Mr. Howard Smale, President, Teamsters, Chauffeurs, Warehousemen and Helpers, Local Union #328, P.O. Box 605, Escanaba, Michigan 54829, appearing on behalf of the Union.
Law Offices of Morrison & Coggins, S.C., P.O. Box 406, Marinette, Wisconsin 54143, by Mr. James A. Morrison, appearing on behalf of the City of Marinette.
Pursuant to the collective bargaining agreement between the parties Teamsters Local #328 (hereinafter referred to as the Union) and the Marinette Water Utility (hereinafter referred to as either the City or the Employer) jointly requested that the Wisconsin Employment Relations Commission designate a member of its staff to serve as arbitrator of a dispute concerning the discipline of Ronald H. Vanlerberghe. The undersigned was so designated. A hearing was held in Marinette, Wisconsin, on March 20, 1991, at which time the parties were afforded full opportunity to present such testimony, exhibits, other evidence and arguments as were relevant to the dispute. No stenographic record was made of the hearing. The parties submitted post hearing briefs, the last of which was received by the undersigned on April 30, 1991, whereupon the record was closed.
Now, having considered the evidence, the arguments of the parties, the contract language and the record as a whole, the undersigned makes the following Arbitration Award.
The parties stipulated that the following issue was to be determined herein:
Was the discipline of Ron Vanlerberghe warranted? If not, what is the appropriate remedy?

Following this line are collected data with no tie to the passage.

(** Exchanging an element with its parent moves the hole up. *)
Lemma hole_up (n : nat) l (j : nat) :
  hole less n l j → children_ok less n l j → (n ≤ length l)%nat → (0 < j < n)%nat →
  (∀ a b, l !! parent j = Some a → l !! j = Some b → less b a = true) →
  hole less n (swap l (parent j, j)) (parent j) ∧ children_ok less n (swap l (parent j, j)) (parent j).
Proof.
  intros [Hh1 Hh2] Hch Hn Hj Hlt. pose proof (parent_lt j ltac:(lia)). set (p := parent j) in *.
  assert (∀ k, swap l (p, j) !! k = if decide (k = p) then l !! j else if decide (k = j) then l !! p else l !! k) as E
    by (intros; apply lookup_swap; lia).
  split; [split|].
  - intros d Hd Hdp Hpd a b. rewrite !E, (decide_False (P := d = p)), (decide_False (P := parent d = p)) by done.
    destruct (decide (d = j)) as [->|Hdj]; [done|]. destruct (decide (parent d = j)) as [Hpj|Hpj].
    + by apply (Hh2 d); [|lia|].
    + by apply Hh1.
  - intros d Hd Hp0 Hpd a b. pose proof (parent_lt p Hp0). rewrite !E, !(decide_False (P := parent p = _)) by lia.
    rewrite (decide_False (P := d = p)) by (pose proof (parent_lt d); lia).
    assert (ordered less l (parent p) p) as Hpp by (apply Hh1; lia).
    destruct (decide (d = j)) as [->|Hdj]; [apply Hpp|]. intros Ha Hb.
    destruct (lookup_lt_is_Some_2 l p ltac:(lia)) as [m Hm].
    apply (less_trans _ Hless a m b); [by apply Hpp|].
    assert (ordered less l (parent d) d) as Ho by (apply Hh1; lia). rewrite Hpd in Ho. by apply Ho.
  - intros d Hd Hpd a b. rewrite !E, decide_True by done. rewrite (decide_False (P := d = p)) by (pose proof (parent_lt d); lia).
    destruct (decide (d = j)) as [->|Hdj]; intros Ha Hb.
    + apply (less_asym _ Hless). by apply Hlt.
    + destruct (lookup_lt_is_Some_2 l p ltac:(lia)) as [m Hm].
      apply (less_trans _ Hless a m b); [apply (less_asym _ Hless); by apply Hlt|].
      assert (ordered less l (parent d) d) as Ho by (apply Hh1; lia). rewrite Hpd in Ho. by apply Ho.
Qed.

Lemma hole_filled (n : nat) l (j : nat) :
  hole less n l j → children_ok less n l j → above_ok less l j → ∀ i, (0 < i < n)%nat → ordered less l (parent i) i.
Proof.
  intros [Hh _] Hch Hab i Hi. destruct (decide (i = j)) as [->|Hij]; [by apply Hab; lia|].
  destruct (decide (parent i = j)) as [Hp|Hp]; [|by apply Hh]. rewrite Hp. by apply Hch.
Qed.

Lemma hole_children (n : nat) l (j : nat) :
  (n ≤ 2 * j + 1)%nat → children_ok less n l j.
Proof. intros Hn c Hc Hp. apply parent_eq in Hp; lia. Qed.

(** The root is a least element. *)
Lemma heap_root_least l (a b : A) : heap_ok less l → l !! 0%nat = Some a → b ∈ l → less b a = false.
Proof.
  intros Hok Ha [k Hk]%list_elem_of_lookup. revert b Hk. induction k as [k IH] using lt_wf_ind. intros b Hk.
  destruct (decide (k = 0%nat)) as [->|Hk0]; [rewrite Ha in Hk; injection Hk as <-; apply (less_irrefl _ Hless)|].
  pose proof (parent_lt k ltac:(lia)). pose proof (lookup_lt_Some _ _ _ Hk).
  destruct (lookup_lt_is_Some_2 l (parent k) ltac:(lia)) as [m Hm].
  apply (less_trans _ Hless a m b); [by apply (IH (parent k))|]. by apply (Hok k ltac:(lia)).
Qed.
End sift.

(** ** The operations *)

Section operations.
Context {E H X A : Type} `{!HeapInterface H X} (view : H → list A) (less : A → A → bool) (inv : H → Prop).
Context (Hlaws : HeapLaws view less inv).
Implicit Types h : H.

(** Only the first [n] elements were moved. *)
Definition sifted (n : nat) (h h' : H) : Prop :=
  inv h' ∧ view h' ≡ₚ view h ∧ ∀ k, (n ≤ k)%nat → view h' !! k = view h !! k.

Definition heap_below (n : nat) (l : list A) : Prop := ∀ i, (0 < i < n)%nat → ordered less l (parent i) i.

Lemma sifted_refl (n : nat) h : inv h → sifted n h h.
Proof. intros Hi. by split_and!. Qed.

Lemma sifted_length (n : nat) h h' : sifted n h h' → length (view h') = length (view h).
Proof. intros (_ & Hp & _). by apply Permutation_length. Qed.

Lemma sifted_trans (n : nat) h h1 h2 : sifted n h h1 → sifted n h1 h2 → sifted n h h2.
Proof.
  intros (_ & Hp1 & Hk1) (Hi & Hp2 & Hk2). split_and!; [done|by rewrite Hp2|].
  intros k Hk. by rewrite Hk2, Hk1.
Qed.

The parties further stipulated that if the Grievant's conduct was not a dischargeable offense, the remedy should be a letter in his file and reimbursement for time lost. Furthermore, that if the Grievant's conduct was not disciplineable, the remedy should be a complete make whole remedy with reimbursement for lost time and benefits, and an expungement of a file.
PERTINENT CONTRACT LANGUAGE
SECTION 1. No employee may be discharged or disciplined without just cause. The presently existing work rules providing for certain areas of employee discipline are not exclusive and an employee may be disciplined for violation of other contract provisions and for other standards and norms of conduct besides those set forth in the work rules and/or contract.
SECTION 2. All present and new employees shall be given a copy of the work rules and shall receipt for the same; such signed receipt shall be a conclusive indication that the employee has knowledge of the work rules.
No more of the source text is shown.